The parrot is only twitching, Zelda. It may just be the last bits of reflexive brain activity before permanent death sets in. Probably too late to be saved. It only has enough juice left to tweet out John's 140-character message.
My darling computer decided to take a vacation but here I am again!
Msknight, the parrot is on the new intoduction pretending to be dead. Frankly I have always thought his death was a pretense in order to keep from cleaning his cage, lazy bird. This hypotheses is proven as he awakens long enough to speak a few words before he is once again dead!
I thought you married a Brit, mrsthing. Or a part Brit, perhaps only half his snore is British?
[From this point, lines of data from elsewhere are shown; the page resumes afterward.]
(** * Jira workflow scripts: a shallow embedding and its properties

  The development follows the scripts under [work-on-ticket/scripts]:
  - [jira_config.py]     (credential resolution),
  - [fetch-ticket.py]    (read-only client and formatters),
  - [start-work.py]      (client, branch naming, git control, orchestrator),
  - [create-ticket.py]   (the branch name it builds),
  - [test-connection.py] (the three tests of the connection).

  Python values are modelled as the code sees them: a [str] is a sequence
  of code points (here the code points below 256, one [ascii] each), a
  decoded JSON document is a tree of dicts, lists and scalars, [os.environ]
  and the options of a configuration section are finite maps, and every
  function with an effect runs in a small monad that threads the outside
  world (tracker, git, environment) and records what was printed, requested
  over HTTP and run as a subprocess. The tracker and git are taken as they
  answer: nothing is assumed about what they reply to a request or to a
  command. *)

From Stdlib Require Import ZArith Lia Bool Ascii String.
From stdpp Require Import base option list strings gmap.

Set Warnings "-register-all".

Local Open Scope string_scope.
Local Open Scope list_scope.

(** ** Python strings *)

Module PyStr.

Definition code (c : ascii) : N := N_of_ascii c.

Definition between (lo hi : N) (c : ascii) : bool :=
  ((lo <=? code c) && (code c <=? hi))%N.

Definition hyphen : ascii := "-"%char.

Definition is_hyphen (c : ascii) : bool := Ascii.eqb c hyphen.

(** [str.lower()] on one code point: A-Z, and in the Latin-1 block the
    capitals U+00C0..U+00DE without the multiplication sign U+00D7, move up
    by 32; every other code point below 256 is left alone. *)
Definition is_upper (c : ascii) : bool :=
  between 65 90 c || between 192 214 c || between 216 222 c.

Definition lower_char (c : ascii) : ascii :=
  if is_upper c then ascii_of_N (code c + 32) else c.

(** The class [\w] of [re] on a [str] pattern: alphanumeric code points
    and the underscore. *)
Definition is_word (c : ascii) : bool :=
  between 48 57 c || between 65 90 c || Ascii.eqb c "_"%char
  || between 97 122 c
  || between 170 170 c || between 178 179 c || between 181 181 c
  || between 185 186 c || between 188 190 c
  || between 192 214 c || between 216 246 c || between 248 255 c.

(** The class [\s] of [re] on a [str] pattern. *)
Definition is_space (c : ascii) : bool :=
  between 9 13 c || between 28 32 c || between 133 133 c
  || between 160 160 c.

Definition chars (s : string) : list ascii := list_ascii_of_string s.
Definition str (l : list ascii) : string := string_of_list_ascii l.

(** [s.lower()] *)
Definition lower (l : list ascii) : list ascii := map lower_char l.

(** [s.lstrip(cs)], [s.rstrip(cs)] and [s.strip(cs)], the set of stripped
    characters given as a predicate. *)
Fixpoint lstrip (p : ascii -> bool) (l : list ascii) : list ascii :=
  match l with
  | [] => []
  | c :: r => if p c then lstrip p r else l
  end.

Fixpoint rstrip (p : ascii -> bool) (l : list ascii) : list ascii :=
  match l with
  | [] => []
  | c :: r =>
      match rstrip p r with
      | [] => if p c then [] else [c]
      | r' => c :: r'
      end
  end.

Definition strip (p : ascii -> bool) (l : list ascii) : list ascii :=
  rstrip p (lstrip p l).

(** [re.sub(r'[^...]', '', s)] for a negated one-character class: the
    characters of the class are kept. *)
Definition re_sub_delete_outside (keep : ascii -> bool) (l : list ascii)
  : list ascii := List.filter keep l.

(** [re.sub(r'[...]+', r, s)] for a one-character class and a
    one-character replacement: every maximal run of class members becomes
    one [r]. [in_run] says that the previous character was in the class. *)
Fixpoint re_sub_runs (cls : ascii -> bool) (r : ascii) (in_run : bool)
         (l : list ascii) : list ascii :=
  match l with
  | [] => []
  | c :: l' =>
      if cls c
      then (if in_run then re_sub_runs cls r true l'
            else r :: re_sub_runs cls r true l')
      else c :: re_sub_runs cls r false l'
  end.

End PyStr.

(** ** start-work.py: [slugify] *)

Module Slug.
Import PyStr.

(** [[^\w\s-]] is deleted: what stays is in [\w], [\s] or is a hyphen. *)
Definition kept (c : ascii) : bool := is_word c || is_space c || is_hyphen c.

(** [[-\s]] *)
Definition separator (c : ascii) : bool := is_hyphen c || is_space c.

Definition remove_special (l : list ascii) : list ascii :=
  re_sub_delete_outside kept (lower l).

Definition hyphenate (l : list ascii) : list ascii :=
  re_sub_runs separator hyphen false l.

Definition trimmed (l : list ascii) : list ascii :=
  strip is_hyphen (hyphenate (remove_special l)).

Definition slug_chars (l : list ascii) : list ascii := firstn 50 (trimmed l).

Definition slugify (text : string) : string := str (slug_chars (chars text)).

End Slug.

(** ** Python values, exceptions and the world the scripts run in *)

(** A decoded JSON document ([response.json()]). A dict is kept as its list of
    items; a key occurs once, and lookup takes the first occurrence. Numbers
    are the integers. *)
Inductive json : Type :=
| JNull
| JBool (b : bool)
| JNum (n : Z)
| JStr (s : string)
| JList (items : list json)
| JDict (fields : list (string * json)).

(** The exceptions the scripts can meet; all of them derive from
    [Exception]. [HTTPError], [ConnectionError] and [JSONDecodeError] derive
    from [requests.exceptions.RequestException]. [ConfigParserError] is what
    [ConfigParser.read] raises on a file it cannot parse; the three
    interpolation errors are what [get] raises on a value it cannot
    interpolate. [OSError] is what [subprocess.run] raises when the program
    cannot be started ([FileNotFoundError] when there is no [git]). *)
Inductive exn : Type :=
| HTTPError (status : Z)
| ConnectionError
| JSONDecodeError
| KeyError (key : string)
| AttributeError
| TypeError
| CalledProcessError (cmd : list string) (returncode : Z)
| OSError
| ConfigParserError
| InterpolationSyntaxError
| InterpolationMissingOptionError
| InterpolationDepthError.

Definition is_HTTPError (e : exn) : bool :=
  match e with HTTPError _ => true | _ => false end.

Definition is_RequestException (e : exn) : bool :=
  match e with
  | HTTPError _ | ConnectionError | JSONDecodeError => true
  | _ => false
  end.

Definition is_CalledProcessError (e : exn) : bool :=
  match e with CalledProcessError _ _ => true | _ => false end.

Definition is_InterpolationError (e : exn) : bool :=
  match e with
  | InterpolationSyntaxError | InterpolationMissingOptionError
  | InterpolationDepthError => true
  | _ => false
  end.

(** How a computation ends: with a value, with an exception on its way up,
    or with [SystemExit] ([sys.exit(code)]), which no [except Exception]
    stops. *)
Inductive outcome (A : Type) : Type :=
| Ret (a : A)
| Raise (e : exn)
| Exit (code : Z).
Arguments Ret {A} a.
Arguments Raise {A} e.
Arguments Exit {A} code.

(** Where a [.jira-config] is looked for: the working directory, then the
    directory above the scripts. *)
Inductive location : Type := InCwd | InScriptDir.

(** A printed line: the literal parts of an f-string and the values
    formatted into it. Literals are copied from the source with their bytes;
    they are printed and never inspected. *)
Inductive piece : Type :=
| Lit (s : string)
| Val (v : json)
| Err (e : exn)
| ConfigPath (l : location).

Inductive http_method : Type := GET | POST.

Record request : Type := mkRequest {
  req_method : http_method;
  req_url : string;
  req_params : list (string * string);
  req_json : option json
}.

(** [body] is [None] when the payload is not JSON. *)
Record response : Type := mkResponse {
  status_code : Z;
  body : option json
}.

Inductive reply : Type :=
| Answer (r : response)
| NoAnswer.

Inductive event : Type :=
| Print (line : list piece)
| Http (r : request)
| Subprocess (argv : list string).

(** The git commands the scripts run. *)
Inductive git_command : Type :=
| RevParseGitDir
| BranchList (pattern : string)
| Checkout (branch : string)
| CheckoutNew (branch : string).

(** How [subprocess.run] ends: the program ran and exited with a return
    code and its standard output, or it could not be started. *)
Inductive completed : Type :=
| Exited (returncode : Z) (stdout : string)
| NotStarted.

(** Git and the local repository, as the scripts meet them: what a command
    comes to, given the commands that ran before it (most recent first).
    Nothing is assumed about the answers. *)
Record git_state : Type := mkGit {
  respond : list git_command -> git_command -> completed;
  ran : list git_command
}.

(** A [.jira-config] file as [ConfigParser.read] leaves it: the options
    of the [DEFAULT] section and the named sections in the order of the
    file, each with its own options. Option names are lowercase, section
    names are distinct and none is [DEFAULT] (the parser sees to that);
    values are the raw text, before interpolation. *)
Record parsed_config : Type := mkConfig {
  defaults : gmap string string;
  sections : list (string * gmap string string)
}.

Inductive file_state : Type :=
| NoFile
| Malformed
| Parsed (c : parsed_config).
Here's how we snore down here in the south: Yeehaw! Yeehaw! Yeehaw! Okay, well maybe I'm the only one that does that.
Mr. Thing's mother is British. His father was Greek.
Snoring is awful! Mr. Thing has apnea, too--it scares me how long he goes without breathing sometimes. I've told him, but he insists I'm imagining it. He's never sleepy during the day, at least. I'm not sure I could sleep with one of those CPAP machines humming away all night. I need darkness and quiet, and we don't have an extra bedroom.
I never used the big mask but the little could be soothing...after you take your ambien to fall asleep over roar. I think my former husband,s snoring was the true problem. Insomnia is more my issue.
I have Heep Slapnia. When I sort of half wake up in the middle of the night and see a heap, I slap it. Can't help myself. Mrs Thumble also has Heep Slapnia, That's what usually wakes me up.